(Data records)
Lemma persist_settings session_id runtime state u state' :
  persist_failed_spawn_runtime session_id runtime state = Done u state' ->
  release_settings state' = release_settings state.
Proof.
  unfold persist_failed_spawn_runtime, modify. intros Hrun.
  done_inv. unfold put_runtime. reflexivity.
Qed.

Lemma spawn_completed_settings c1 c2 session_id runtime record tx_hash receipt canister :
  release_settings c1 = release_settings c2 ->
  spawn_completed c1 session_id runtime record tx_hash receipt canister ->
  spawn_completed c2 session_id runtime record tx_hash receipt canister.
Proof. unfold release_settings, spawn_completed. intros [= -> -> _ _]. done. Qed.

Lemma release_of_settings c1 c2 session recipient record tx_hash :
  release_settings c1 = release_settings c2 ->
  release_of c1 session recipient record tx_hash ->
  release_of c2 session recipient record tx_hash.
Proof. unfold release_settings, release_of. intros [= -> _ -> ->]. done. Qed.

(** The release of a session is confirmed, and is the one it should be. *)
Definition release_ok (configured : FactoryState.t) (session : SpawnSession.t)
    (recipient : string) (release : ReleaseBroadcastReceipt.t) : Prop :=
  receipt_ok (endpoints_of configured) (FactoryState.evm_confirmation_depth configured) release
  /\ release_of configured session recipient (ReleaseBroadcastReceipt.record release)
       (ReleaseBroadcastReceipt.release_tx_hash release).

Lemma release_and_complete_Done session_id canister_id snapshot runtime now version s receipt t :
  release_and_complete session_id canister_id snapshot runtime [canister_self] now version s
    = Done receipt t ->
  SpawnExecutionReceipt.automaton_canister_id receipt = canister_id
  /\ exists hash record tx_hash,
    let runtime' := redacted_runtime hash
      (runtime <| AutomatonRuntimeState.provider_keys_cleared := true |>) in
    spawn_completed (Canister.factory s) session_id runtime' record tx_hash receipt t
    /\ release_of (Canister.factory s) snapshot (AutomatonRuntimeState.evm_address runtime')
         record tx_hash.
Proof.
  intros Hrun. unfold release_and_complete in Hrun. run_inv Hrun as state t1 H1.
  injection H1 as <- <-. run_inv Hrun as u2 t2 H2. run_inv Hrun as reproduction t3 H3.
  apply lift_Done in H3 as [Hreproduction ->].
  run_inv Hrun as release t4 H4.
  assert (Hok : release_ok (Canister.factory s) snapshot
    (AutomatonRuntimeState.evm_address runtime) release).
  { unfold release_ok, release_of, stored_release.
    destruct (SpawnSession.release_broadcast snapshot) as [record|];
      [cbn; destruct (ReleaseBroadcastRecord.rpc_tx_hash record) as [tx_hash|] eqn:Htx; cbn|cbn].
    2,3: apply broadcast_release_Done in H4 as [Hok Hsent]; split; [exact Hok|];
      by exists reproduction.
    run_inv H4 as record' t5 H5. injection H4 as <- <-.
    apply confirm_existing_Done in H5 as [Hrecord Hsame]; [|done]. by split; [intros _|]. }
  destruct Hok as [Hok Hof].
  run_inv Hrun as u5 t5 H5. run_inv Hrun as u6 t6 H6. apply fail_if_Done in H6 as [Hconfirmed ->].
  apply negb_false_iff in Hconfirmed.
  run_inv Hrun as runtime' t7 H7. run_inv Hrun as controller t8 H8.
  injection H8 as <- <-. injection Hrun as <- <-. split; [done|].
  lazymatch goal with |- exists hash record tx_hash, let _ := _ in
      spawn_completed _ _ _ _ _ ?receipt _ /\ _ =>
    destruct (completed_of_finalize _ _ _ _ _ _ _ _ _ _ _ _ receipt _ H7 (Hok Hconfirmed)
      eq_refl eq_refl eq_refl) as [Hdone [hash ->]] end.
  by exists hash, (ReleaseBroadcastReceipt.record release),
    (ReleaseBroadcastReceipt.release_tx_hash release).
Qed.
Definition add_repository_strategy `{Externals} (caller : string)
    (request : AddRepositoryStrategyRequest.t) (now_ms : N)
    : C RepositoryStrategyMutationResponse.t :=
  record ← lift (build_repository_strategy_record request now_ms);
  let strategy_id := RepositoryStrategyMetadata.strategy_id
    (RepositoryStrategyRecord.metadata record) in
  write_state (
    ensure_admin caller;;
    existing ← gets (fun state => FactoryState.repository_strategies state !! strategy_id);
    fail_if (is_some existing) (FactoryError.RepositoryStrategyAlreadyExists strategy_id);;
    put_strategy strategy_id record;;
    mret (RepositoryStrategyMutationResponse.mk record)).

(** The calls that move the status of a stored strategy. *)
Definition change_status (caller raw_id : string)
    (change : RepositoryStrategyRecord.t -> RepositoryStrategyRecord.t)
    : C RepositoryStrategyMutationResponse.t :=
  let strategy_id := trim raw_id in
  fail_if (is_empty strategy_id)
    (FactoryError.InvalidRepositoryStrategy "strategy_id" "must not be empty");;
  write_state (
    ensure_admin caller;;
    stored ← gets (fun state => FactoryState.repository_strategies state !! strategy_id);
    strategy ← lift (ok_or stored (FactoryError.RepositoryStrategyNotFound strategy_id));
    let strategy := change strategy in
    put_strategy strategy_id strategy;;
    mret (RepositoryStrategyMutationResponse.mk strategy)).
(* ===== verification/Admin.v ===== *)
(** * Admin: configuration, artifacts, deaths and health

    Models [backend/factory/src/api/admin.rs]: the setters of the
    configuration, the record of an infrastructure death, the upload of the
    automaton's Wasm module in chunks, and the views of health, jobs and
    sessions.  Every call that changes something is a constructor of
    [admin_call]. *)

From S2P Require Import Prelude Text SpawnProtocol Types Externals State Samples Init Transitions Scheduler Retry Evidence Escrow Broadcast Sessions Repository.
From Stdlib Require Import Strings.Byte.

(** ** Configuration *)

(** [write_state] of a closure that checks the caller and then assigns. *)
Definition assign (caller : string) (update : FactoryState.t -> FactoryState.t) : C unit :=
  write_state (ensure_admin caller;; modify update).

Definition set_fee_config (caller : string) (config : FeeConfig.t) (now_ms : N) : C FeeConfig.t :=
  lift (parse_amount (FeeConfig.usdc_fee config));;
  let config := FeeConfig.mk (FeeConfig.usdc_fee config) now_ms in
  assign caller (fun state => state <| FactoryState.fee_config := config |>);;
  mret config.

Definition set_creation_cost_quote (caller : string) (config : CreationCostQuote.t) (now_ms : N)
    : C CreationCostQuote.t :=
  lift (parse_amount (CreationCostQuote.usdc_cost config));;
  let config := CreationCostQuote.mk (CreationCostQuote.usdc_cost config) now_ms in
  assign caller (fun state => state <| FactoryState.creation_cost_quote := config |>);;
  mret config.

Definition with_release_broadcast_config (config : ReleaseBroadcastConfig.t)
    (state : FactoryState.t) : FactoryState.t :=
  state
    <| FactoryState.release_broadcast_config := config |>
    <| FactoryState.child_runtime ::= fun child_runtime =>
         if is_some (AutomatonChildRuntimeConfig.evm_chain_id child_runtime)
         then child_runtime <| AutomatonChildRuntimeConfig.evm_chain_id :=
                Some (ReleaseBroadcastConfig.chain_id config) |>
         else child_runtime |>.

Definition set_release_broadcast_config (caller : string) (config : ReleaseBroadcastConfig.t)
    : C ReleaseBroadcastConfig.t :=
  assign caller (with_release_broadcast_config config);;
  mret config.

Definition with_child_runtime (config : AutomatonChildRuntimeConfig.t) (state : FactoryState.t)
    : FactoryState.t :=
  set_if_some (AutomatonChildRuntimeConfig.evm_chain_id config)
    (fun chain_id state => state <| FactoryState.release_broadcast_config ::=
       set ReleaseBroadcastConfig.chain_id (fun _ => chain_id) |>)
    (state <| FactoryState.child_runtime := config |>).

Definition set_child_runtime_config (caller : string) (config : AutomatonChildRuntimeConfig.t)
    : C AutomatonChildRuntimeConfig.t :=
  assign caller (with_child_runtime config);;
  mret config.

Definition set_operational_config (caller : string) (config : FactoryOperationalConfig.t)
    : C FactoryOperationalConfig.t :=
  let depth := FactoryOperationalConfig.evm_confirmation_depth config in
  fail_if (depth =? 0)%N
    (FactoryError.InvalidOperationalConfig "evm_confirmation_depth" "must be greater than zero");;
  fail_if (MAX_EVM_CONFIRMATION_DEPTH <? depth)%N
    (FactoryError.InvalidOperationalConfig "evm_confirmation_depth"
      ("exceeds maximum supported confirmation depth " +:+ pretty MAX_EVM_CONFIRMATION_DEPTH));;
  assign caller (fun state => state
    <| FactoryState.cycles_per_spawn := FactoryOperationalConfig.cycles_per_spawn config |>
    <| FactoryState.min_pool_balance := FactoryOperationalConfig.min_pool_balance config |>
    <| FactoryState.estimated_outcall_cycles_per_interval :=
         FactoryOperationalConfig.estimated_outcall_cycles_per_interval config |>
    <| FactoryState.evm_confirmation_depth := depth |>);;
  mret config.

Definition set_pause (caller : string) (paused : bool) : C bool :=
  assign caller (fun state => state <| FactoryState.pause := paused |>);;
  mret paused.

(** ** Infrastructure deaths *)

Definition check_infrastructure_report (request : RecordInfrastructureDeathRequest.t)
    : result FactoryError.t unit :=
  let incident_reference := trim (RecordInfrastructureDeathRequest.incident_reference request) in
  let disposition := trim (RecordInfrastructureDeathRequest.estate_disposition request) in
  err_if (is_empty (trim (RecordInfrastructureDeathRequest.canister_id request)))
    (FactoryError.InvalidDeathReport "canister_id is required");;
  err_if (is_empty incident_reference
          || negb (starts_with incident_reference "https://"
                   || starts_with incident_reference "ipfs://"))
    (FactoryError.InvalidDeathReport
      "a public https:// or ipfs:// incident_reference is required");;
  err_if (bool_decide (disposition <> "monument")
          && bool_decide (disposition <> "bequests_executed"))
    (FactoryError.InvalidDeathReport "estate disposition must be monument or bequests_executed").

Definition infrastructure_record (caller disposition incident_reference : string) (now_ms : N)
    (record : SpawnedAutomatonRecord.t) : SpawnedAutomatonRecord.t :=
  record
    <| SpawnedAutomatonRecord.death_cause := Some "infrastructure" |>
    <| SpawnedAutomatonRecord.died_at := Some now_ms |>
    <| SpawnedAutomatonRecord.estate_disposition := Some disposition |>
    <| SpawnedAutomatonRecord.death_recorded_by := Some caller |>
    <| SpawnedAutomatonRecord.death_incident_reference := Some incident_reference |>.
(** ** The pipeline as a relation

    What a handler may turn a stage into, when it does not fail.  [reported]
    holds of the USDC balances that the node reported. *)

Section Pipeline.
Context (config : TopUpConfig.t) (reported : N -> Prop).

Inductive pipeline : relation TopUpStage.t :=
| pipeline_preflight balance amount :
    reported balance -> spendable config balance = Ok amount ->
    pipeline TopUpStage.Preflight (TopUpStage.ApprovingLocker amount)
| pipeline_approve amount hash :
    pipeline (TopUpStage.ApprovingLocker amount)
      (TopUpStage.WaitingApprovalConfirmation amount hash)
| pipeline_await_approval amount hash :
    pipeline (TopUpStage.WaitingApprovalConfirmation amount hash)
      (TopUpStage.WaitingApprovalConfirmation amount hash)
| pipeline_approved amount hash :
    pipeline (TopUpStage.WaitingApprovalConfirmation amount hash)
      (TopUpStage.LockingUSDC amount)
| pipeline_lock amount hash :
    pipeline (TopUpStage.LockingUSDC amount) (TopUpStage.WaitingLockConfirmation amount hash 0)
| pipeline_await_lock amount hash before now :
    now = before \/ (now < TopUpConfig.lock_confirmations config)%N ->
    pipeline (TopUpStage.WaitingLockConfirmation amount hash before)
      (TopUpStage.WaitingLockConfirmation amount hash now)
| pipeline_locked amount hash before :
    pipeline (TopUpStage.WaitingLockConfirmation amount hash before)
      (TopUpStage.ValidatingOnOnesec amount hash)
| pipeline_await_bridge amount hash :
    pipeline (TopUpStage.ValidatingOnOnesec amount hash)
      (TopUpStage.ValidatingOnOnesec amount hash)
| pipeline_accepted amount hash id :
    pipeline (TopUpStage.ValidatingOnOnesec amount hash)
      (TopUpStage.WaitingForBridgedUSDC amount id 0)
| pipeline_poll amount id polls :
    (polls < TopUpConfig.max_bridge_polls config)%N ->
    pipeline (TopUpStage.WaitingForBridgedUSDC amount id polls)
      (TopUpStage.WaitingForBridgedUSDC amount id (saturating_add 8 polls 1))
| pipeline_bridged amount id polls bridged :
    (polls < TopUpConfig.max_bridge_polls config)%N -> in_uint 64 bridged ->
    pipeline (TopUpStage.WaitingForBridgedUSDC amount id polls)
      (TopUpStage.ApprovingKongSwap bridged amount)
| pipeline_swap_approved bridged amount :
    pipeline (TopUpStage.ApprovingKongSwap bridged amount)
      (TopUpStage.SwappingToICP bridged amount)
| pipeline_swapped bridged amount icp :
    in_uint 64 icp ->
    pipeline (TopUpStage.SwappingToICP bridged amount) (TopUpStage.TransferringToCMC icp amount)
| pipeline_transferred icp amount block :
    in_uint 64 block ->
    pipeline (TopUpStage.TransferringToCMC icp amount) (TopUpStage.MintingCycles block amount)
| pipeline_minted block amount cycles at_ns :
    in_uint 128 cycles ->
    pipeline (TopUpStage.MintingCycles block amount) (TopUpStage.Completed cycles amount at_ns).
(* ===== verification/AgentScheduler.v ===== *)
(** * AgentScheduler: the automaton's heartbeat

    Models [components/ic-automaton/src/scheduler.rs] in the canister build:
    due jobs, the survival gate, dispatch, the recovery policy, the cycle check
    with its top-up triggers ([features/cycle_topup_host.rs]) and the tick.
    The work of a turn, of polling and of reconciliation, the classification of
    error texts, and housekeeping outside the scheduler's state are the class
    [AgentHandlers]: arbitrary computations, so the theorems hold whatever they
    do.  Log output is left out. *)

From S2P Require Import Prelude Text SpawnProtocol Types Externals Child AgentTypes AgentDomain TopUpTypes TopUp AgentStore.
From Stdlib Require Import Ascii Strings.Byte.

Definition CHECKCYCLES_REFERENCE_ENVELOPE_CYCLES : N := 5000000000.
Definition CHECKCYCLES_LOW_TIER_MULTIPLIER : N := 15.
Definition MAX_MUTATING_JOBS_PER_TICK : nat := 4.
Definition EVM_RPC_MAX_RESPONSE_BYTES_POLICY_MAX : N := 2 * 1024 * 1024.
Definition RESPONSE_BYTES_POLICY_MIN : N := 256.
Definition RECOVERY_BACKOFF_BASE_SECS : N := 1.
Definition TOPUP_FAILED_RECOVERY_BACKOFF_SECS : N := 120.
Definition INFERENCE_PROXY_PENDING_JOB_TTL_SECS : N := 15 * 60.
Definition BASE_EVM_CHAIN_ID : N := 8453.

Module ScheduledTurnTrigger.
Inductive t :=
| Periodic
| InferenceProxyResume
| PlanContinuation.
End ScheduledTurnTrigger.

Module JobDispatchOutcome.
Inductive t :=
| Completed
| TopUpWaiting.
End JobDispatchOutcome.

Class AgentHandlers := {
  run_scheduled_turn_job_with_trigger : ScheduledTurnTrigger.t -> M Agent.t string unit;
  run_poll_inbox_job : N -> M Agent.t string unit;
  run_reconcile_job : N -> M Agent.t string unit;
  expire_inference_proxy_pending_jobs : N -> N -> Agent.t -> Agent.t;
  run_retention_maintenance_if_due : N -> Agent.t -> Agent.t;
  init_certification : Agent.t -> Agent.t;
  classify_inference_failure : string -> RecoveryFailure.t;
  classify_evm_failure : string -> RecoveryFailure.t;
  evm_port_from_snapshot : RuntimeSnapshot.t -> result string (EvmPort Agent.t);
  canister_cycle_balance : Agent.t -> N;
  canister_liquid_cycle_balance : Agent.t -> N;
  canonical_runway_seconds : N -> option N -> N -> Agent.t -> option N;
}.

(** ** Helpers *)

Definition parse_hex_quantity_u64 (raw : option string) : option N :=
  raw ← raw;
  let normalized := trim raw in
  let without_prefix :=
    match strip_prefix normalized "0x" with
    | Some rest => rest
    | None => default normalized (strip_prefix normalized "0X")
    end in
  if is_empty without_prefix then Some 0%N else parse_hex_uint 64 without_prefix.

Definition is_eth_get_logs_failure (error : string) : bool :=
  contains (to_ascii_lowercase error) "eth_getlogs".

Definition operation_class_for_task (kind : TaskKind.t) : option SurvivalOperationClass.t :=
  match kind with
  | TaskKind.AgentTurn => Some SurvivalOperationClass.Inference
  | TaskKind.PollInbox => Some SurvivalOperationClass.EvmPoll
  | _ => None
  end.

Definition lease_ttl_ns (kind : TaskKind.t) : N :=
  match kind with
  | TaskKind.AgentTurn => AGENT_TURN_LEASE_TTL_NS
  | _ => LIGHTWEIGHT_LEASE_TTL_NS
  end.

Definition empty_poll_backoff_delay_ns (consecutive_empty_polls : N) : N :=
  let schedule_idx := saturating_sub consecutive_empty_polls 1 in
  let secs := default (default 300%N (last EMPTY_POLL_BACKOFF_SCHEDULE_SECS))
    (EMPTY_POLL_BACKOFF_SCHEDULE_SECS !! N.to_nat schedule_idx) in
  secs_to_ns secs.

=== Exercise requirements ===
Counting every line of the records above that has the word "trim", state the total and give nothing besides it.

=== Exercise output ===
5